### Data supplied
----------------

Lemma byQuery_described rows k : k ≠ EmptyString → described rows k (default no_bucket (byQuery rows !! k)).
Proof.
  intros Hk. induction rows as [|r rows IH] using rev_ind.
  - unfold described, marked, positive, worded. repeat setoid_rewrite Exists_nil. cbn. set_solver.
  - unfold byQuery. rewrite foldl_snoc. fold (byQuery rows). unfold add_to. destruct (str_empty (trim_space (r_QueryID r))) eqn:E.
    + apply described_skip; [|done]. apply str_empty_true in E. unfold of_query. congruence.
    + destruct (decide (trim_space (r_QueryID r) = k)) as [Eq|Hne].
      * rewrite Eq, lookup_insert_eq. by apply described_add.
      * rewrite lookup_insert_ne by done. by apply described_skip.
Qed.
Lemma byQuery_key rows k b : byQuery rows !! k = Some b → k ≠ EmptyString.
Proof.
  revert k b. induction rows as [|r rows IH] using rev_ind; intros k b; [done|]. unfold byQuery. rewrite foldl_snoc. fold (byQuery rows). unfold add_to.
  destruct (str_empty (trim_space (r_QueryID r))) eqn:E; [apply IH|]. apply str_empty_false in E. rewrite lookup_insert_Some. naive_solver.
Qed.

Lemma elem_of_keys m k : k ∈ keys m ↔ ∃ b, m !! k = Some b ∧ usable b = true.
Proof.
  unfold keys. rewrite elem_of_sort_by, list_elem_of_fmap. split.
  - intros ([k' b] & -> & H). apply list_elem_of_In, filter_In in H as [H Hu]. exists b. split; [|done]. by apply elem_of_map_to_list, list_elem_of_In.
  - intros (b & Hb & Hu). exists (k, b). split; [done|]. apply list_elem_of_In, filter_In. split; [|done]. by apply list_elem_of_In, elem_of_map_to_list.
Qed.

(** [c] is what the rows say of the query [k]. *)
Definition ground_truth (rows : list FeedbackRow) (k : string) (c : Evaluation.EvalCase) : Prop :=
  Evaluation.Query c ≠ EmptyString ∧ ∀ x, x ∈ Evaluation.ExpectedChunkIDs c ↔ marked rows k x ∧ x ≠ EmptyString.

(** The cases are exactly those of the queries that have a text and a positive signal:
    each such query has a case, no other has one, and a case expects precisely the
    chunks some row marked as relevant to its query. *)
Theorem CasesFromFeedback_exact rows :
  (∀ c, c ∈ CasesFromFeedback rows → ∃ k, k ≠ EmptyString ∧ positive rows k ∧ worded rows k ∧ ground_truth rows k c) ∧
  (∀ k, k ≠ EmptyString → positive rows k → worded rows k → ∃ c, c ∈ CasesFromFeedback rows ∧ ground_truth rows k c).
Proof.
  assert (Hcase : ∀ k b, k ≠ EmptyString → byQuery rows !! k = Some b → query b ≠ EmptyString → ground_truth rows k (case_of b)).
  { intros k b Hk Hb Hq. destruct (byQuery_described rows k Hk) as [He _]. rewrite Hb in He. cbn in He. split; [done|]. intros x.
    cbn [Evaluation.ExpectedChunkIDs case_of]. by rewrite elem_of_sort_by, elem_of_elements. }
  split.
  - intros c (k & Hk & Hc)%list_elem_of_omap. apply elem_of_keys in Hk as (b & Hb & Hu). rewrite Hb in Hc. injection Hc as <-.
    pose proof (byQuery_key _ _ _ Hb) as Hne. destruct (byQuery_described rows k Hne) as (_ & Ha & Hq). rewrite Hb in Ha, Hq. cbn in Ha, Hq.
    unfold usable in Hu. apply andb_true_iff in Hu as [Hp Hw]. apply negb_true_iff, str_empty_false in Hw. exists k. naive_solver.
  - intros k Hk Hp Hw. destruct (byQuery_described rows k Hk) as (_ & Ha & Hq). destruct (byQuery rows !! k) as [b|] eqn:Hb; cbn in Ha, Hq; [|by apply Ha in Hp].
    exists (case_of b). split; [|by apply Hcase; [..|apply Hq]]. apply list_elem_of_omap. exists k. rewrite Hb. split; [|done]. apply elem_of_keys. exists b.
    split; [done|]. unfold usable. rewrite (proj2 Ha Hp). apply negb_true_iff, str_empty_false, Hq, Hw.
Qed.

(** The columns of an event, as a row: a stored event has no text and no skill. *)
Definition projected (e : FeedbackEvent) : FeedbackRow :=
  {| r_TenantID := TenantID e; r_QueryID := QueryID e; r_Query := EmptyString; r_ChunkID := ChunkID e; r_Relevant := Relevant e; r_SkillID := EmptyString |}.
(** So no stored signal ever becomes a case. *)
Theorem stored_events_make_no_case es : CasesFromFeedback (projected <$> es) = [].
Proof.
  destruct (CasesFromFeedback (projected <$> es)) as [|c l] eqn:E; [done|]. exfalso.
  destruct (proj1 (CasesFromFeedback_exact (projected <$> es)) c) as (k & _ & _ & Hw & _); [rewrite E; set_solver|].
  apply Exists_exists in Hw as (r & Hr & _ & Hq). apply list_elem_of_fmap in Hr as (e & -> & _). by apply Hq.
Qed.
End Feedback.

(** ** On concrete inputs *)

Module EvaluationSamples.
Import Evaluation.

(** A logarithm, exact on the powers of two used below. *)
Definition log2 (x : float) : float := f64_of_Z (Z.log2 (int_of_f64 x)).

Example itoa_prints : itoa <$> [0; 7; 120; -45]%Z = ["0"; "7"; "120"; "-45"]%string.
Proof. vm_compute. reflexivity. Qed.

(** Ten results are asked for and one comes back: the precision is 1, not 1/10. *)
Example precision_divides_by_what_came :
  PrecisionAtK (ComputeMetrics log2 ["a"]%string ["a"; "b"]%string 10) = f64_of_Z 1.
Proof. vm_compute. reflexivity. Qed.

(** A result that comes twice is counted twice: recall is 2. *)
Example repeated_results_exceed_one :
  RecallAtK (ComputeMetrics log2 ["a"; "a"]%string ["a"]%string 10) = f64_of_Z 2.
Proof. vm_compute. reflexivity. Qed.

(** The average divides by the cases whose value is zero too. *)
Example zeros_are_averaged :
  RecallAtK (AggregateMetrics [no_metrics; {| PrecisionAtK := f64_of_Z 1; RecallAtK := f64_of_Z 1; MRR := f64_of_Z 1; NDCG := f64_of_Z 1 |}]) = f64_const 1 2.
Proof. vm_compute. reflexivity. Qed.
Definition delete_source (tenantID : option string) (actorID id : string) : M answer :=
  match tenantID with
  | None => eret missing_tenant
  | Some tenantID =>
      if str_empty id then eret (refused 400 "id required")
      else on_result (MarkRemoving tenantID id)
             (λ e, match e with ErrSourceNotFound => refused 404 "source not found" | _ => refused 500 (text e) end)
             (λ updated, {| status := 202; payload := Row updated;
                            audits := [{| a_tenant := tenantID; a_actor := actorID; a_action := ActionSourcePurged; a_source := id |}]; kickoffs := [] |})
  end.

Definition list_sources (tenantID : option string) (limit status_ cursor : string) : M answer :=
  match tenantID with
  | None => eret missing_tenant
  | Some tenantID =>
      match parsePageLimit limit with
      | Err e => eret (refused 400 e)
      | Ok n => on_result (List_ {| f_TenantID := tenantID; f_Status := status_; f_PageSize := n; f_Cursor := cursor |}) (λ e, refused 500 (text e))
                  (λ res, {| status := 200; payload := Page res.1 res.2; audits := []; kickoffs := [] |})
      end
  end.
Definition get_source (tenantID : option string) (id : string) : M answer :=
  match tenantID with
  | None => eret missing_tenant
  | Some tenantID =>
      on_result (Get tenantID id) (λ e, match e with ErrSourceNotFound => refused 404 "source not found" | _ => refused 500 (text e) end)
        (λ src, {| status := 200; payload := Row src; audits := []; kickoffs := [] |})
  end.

----------------

### Exercise goal
Find the string "positive" in the listing and return every line that holds it.

### Answer for the task
  - unfold described, marked, positive, worded. repeat setoid_rewrite Exists_nil. cbn. set_solver.
(** The cases are exactly those of the queries that have a text and a positive signal:
  (∀ c, c ∈ CasesFromFeedback rows → ∃ k, k ≠ EmptyString ∧ positive rows k ∧ worded rows k ∧ ground_truth rows k c) ∧
  (∀ k, k ≠ EmptyString → positive rows k → worded rows k → ∃ c, c ∈ CasesFromFeedback rows ∧ ground_truth rows k c).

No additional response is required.